Bagi Irfan, usulan itu ia tiru dari dua negara yang ia nilai sukses meredam paham radikal yakni Singapura dan Arab Saudi. Di dua negara itu, kata Irfan, terdapat ribuan ulama yang sudah diberikan sertifikasi oleh negara. Paham radikal juga kebetulan bisa dikatakan nihil mencuat.

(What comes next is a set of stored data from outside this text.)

(** The greatest sum of two neighbours from index [i], and its index. *)
Fixpoint max_pair (i : Z) (l : list Z) (best : Z * Z) : Z * Z :=
  match l with
  | [] => best
  | x :: l =>
      match l with
      | y :: _ :: _ =>
          let tmp_sum := u64 (x + y) in
          max_pair (i + 1) l (if best.1 <? tmp_sum then (tmp_sum, i) else best)
      | _ => best
      end
  end.

(** [estimate_mean_freq_and_position]: the frequency, and the guess that is moved. *)
Definition estimate_mean_freq_and_position (freq_intervals : list Z) (precision sample_count mean_guess : Z) : Z * Z :=
  let '(max_sum, max_index) := max_pair 1 (drop 1 freq_intervals) (0, 0) in
  let steps := max_index + 1 - Z.shiftr (Z.of_nat (length freq_intervals)) 1 in
  (f32_of_f64 (f64_div (f64_mul (f64_of_Z max_sum) (f64_of_Z 1)) (f64_of_Z sample_count)),
   f64_add mean_guess (f64_mul precision (f64_of_Z steps))).

(** The loop of [sample_rough_mean_3d] at [pos]; [None] when it does not end. *)
Fixpoint rough_mean_loop (fuel : nat) (data : list Z) (len r3 r23 distance pos offset_count offset_count_2 mean count : Z)
    : option (Z * Z) :=
  if negb ((0 <=? pos) && (pos <? len)) then Some (mean, count)
  else
    match fuel with
    | O => None
    | S fuel =>
        x ← data !! Z.to_nat pos;
        let offset_count := offset_count + distance in
        let offset_count_2 := offset_count_2 + distance in
        let pos := pos + distance in
        let '(offset_count, pos) := if r3 <=? offset_count then (0, pos - 1) else (offset_count, pos) in
        let '(offset_count_2, pos) := if r23 <=? offset_count_2 then (0, pos - 1) else (offset_count_2, pos) in
        rough_mean_loop fuel data len r3 r23 distance pos offset_count offset_count_2 (f64_add mean x) (count + 1)
    end.

Definition sample_rough_mean_3d (data : list Z) (r1 r2 r3 distance : Z) : option Z :=
  let len := r1 * r2 * r3 in
  '(mean, count) ← rough_mean_loop (Z.to_nat len) data len r3 (r2 * r3) distance 0 0 0 0 0;
  Some (f32_of_f64 (if 0 <? count then f64_div mean (f64_of_Z count) else mean)).

(** The counters of the loop of [optimize_quant_invl_3d], and where it is. *)
Record scan := {
  row : Z;
  offset_count : Z;
  n1_count : Z;
  n2_count : Z;
  freq_count : Z;
  sample_count : Z;
  intervals : list Z;
  freq_intervals : list Z
}.

Definition count_at (i : Z) (l : list Z) : list Z := alter (fun x => u64 (x + 1)) (Z.to_nat i) l.

(** The interval of a prediction error. *)
Definition pred_index (pred_err precision : Z) : Z :=
  let i := u64 (f64_to_i64 (f64_div (f64_add (f64_div (f64_of_f32 pred_err) precision) (f64_of_Z 1)) (f64_of_Z 2))) in
  if QuantIntvSampleCapacity <=? i then QuantIntvSampleCapacity - 1 else i.
(** The corners of the blocks of size [bs], in the order of the loop over their range. *)
Lemma corners_spec gd bs : gd <> [] -> Forall (fun g => 0 < g) gd -> 0 < bs ->
  exists r its, new gd bs 0 = Some r /\ elements r = Some its /\
    let corners := get_global_index r <$> its in
    NoDup corners /\
    (forall b, b ∈ corners <-> Forall2 lt b gd /\ Forall (Nat.divide bs) b) /\
    (forall k b b', corners !! k = Some b -> b' ∈ corners -> Forall2 le b' b -> b' <> b -> b' ∈ take k corners) /\
    forall it, it ∈ its -> place it = rank gd (get_global_index r it).
Proof.
  intros Hne Hpos Hbs. destruct (new_spec gd bs Hne Hpos Hbs bs Hbs) as (r & Er & Hg & Hst & Hd & _ & H0 & Hr).
  destruct (elements_spec r Hr) as (its & Ei & Hv). exists r, its. split_and!; try done. cbv zeta.
  set (times (l : list nat) := (fun x => x * bs) <$> l).
  assert (forall k it, its !! k = Some it -> get_global_index r it = times (local_index it) /\
    place it = rank gd (times (local_index it))) as Hgl.
  { intros k it Hk. pose proof Hv as [_ HF]. rewrite Forall_lookup in HF. destruct (HF _ _ Hk) as [[_ _ Ho] Hl].
    assert (place it = rank gd (times (local_index it))) as Hp
      by (unfold place; by rewrite Ho, H0, Z.add_0_l, Nat2Z.id, Hst, (strides_dot gd bs Hbs)).
    unfold get_global_index. rewrite Hp, Hg.
    assert (Forall2 lt (times (local_index it)) gd) as Ht by (by apply times_lt; [| | rewrite <- Hd]).
    apply (global_digits_rank gd _ 0) in Ht. rewrite Nat.mul_0_l, Nat.add_0_l in Ht. split; [by rewrite Ht | done]. }
  assert (forall k it, its !! k = Some it -> (get_global_index r <$> its) !! k = Some (times (local_index it))) as Hlk.
  { intros k it Hk. rewrite list_lookup_fmap, Hk. simpl. f_equal. by eapply Hgl. }
  assert (forall k b, (get_global_index r <$> its) !! k = Some b -> exists l, b = times l /\
    Forall2 lt l (dimensions r) /\ rank (dimensions r) l = k) as Hinv.
  { intros k b (it & -> & Hk)%list_lookup_fmap_Some_1. exists (local_index it). split; [by eapply Hgl |].
    split; [| by eapply visited_rank]. destruct Hv as [_ HF]. rewrite Forall_lookup in HF. by destruct (HF _ _ Hk) as [_ Hl]. }
  split_and!.
  - apply NoDup_alt. intros i j b (l & -> & _ & <-)%Hinv (l' & E & _ & <-)%Hinv. apply times_inj in E; [| done]. by subst.
  - intros b. split.
    + intros [k (l & -> & Hl & _)%Hinv]%list_elem_of_lookup. rewrite Hd in Hl. split; [by apply times_lt |].
      apply Forall_fmap, list.Forall_forall. intros x _. by exists x.
    + intros [Hb Hdv]. destruct (times_surj bs b Hdv) as (l & ->).
      apply times_lt in Hb; [| done..]. rewrite <- Hd in Hb. destruct (visited_at r its l Hv Hb) as (it & Hi & <-).
      apply Hlk in Hi. by eapply list_elem_of_lookup_2.
  - intros k b b' (l & -> & Hl & <-)%Hinv [k' (l' & -> & Hl' & <-)%Hinv]%list_elem_of_lookup Hle Hne'.
    destruct (visited_at r its l' Hv Hl') as (it & Hi & E). apply Hlk in Hi. rewrite E in Hi.
    apply (list_elem_of_lookup_2 _ (rank (dimensions r) l')). rewrite lookup_take_lt; [done |].
    apply dot_lt; [apply weights_pos, lt_pos with l; done | rewrite length_weights; by apply Forall2_length in Hl' | | congruence].
    unfold times in Hle. rewrite Forall2_fmap in Hle. eapply Forall2_impl; [| exact Hle]. intros x y H. by apply Nat.mul_le_mono_pos_r in H.
  - intros it [k Hk]%list_elem_of_lookup. destruct (Hgl k it Hk) as [-> E]. exact E.
Qed.

(** C31: the loop [for (it = begin; it != end; ++it)] over a new range ends, after as many rounds as the
    range has indices, and goes through them in the order of their rows. *)
Theorem range_loop_ends gd stride :
  gd <> [] -> Forall (fun g => 0 < g) gd -> 0 < stride ->
  exists r its, new gd stride 0 = Some r /\ elements r = Some its /\
    length its = product ((fun g => (g - 1) / stride + 1) <$> gd) /\
    forall k it, its !! k = Some it -> Forall2 lt (local_index it) (dimensions r) /\
      rank (dimensions r) (local_index it) = k /\
      global_offset it = Z.of_nat (dot (local_index it) (global_dim_strides r)).
Proof.
  intros Hne Hpos Hs. destruct (new_spec gd stride Hne Hpos Hs stride Hs) as (r & Er & _ & _ & Hd & _ & H0 & Hr).
  destruct (elements_spec r Hr) as (its & Ei & Hv). exists r, its. split_and!; try done.
  - destruct Hv as [E _]. apply (f_equal length) in E. rewrite length_fmap, length_seq, Hd in E. done.
  - intros k it Hk. pose proof (visited_rank r its k it Hv Hk). destruct Hv as [_ HF]. rewrite Forall_lookup in HF.
    destruct (HF _ _ Hk) as [[_ _ Ho] Hl]. split_and!; try done. rewrite Ho, H0. lia.
Qed.

(** C6: the blocks of an array and their elements go through every value exactly once.  [prev] from an
    element of index [g], at distances up to the size of a block that are not all 0, reads the
    value that lies these distances before, or 0 when that is outside of the array; and the value
    was visited before: in an earlier block, or earlier in the same. *)
Theorem blocks_divide gd bs :
  gd <> [] -> Forall (fun g => 0 < g) gd -> 0 < bs ->
  exists bl, walk gd bs = Some bl /\ places bl ≡ₚ seq 0 (product gd) /\
    forall k r its m it args, bl !! k = Some (r, its) -> its !! m = Some it ->
      length args = length gd -> Forall (fun a => a <= bs) args -> (exists a, a ∈ args /\ 0 < a) ->
      exists g, Forall2 lt g gd /\ rank gd g = place it /\
        if decide (Forall2 le args g)
        then exists s, prev r args it = Some (Some s) /\ s + rank gd args = place it /\
          (s ∈ places (take k bl) \/ s ∈ place <$> take m its)
        else prev r args it = Some None.
Proof.
  intros Hne Hpos Hbs. destruct (walk_run gd bs Hne Hpos Hbs) as (blocks & bl & Ew & HW). exists bl. split_and!; [done | |].
  - by apply (places_all gd bs Hpos Hbs blocks).
  - intros k r its m it args Hk Hm Hlen Ha Hnz.
    destruct (prev_visited gd bs Hpos Hbs blocks bl HW k r its m it args Hk Hm Hlen Ha Hnz) as (res & E & Hv).
    destruct (prev_exact gd bs Hpos Hbs blocks bl HW k r its m it args Hk Hm Hlen Ha Hnz) as (g & Hg & Eg & Ep).
    exists g. split_and!; [done | done |]. rewrite Ep in E. injection E as <-. rewrite Ep.
    destruct (decide _) as [Hle |]; [| done]. eexists. split_and!; [done | | by apply Hv].
    rewrite <- Eg. apply (rank_mono gd) in Hle. lia.
Qed.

Namun, usulan itu ditolak mentah-mentah dua organisasi massa Islam yakni NU dan Muhammadiyah. Menurut NU, sertifikasi ulama tidak diperlukan karena ulama bukan pegawai pemerintah. Penolakan yang sama juga dilakukan Muhammadiyah. Sejumlah anggota DPR dan ulama sendiri juga tidak menyepakati usulan tersebut.
Sertifikasi ulama dianggap hanya menimbulkan masalah baru tapi tidak menyelesaikan substansi permasalahan. Lebih baik, Polri dan BNPT fokus terhadap penindakan dengan segala bentuk pelanggaran yang diduga menumbuhkan gerakan yang mengancam keamanan dan ketertiban. Karena sebenarnya KUHP kita sudah secara tegas mengatur hal-hal yang dapat diduga menjadi potensi menumbuh-suburkan paham radikalisme dan terorisme.
Aparat penegak hukum juga harus menindak secara tegas dengan para pendakwah dari agama manapun yang menyebarkan kebencian dan permusuhan. Kalaupun harus ada koordinasi, dirasakan yang diperlukan adalah pembinaan terhadap beberapa ulama guna mengkampanyekan gerakan anti radikal dan terorisme.
Jadi tak perlu panik melawan teroris, meski jangan santai juga. Tapi yang perlu diingat, menangkap tikus tak perlu lumbungnya dibakar juga kan.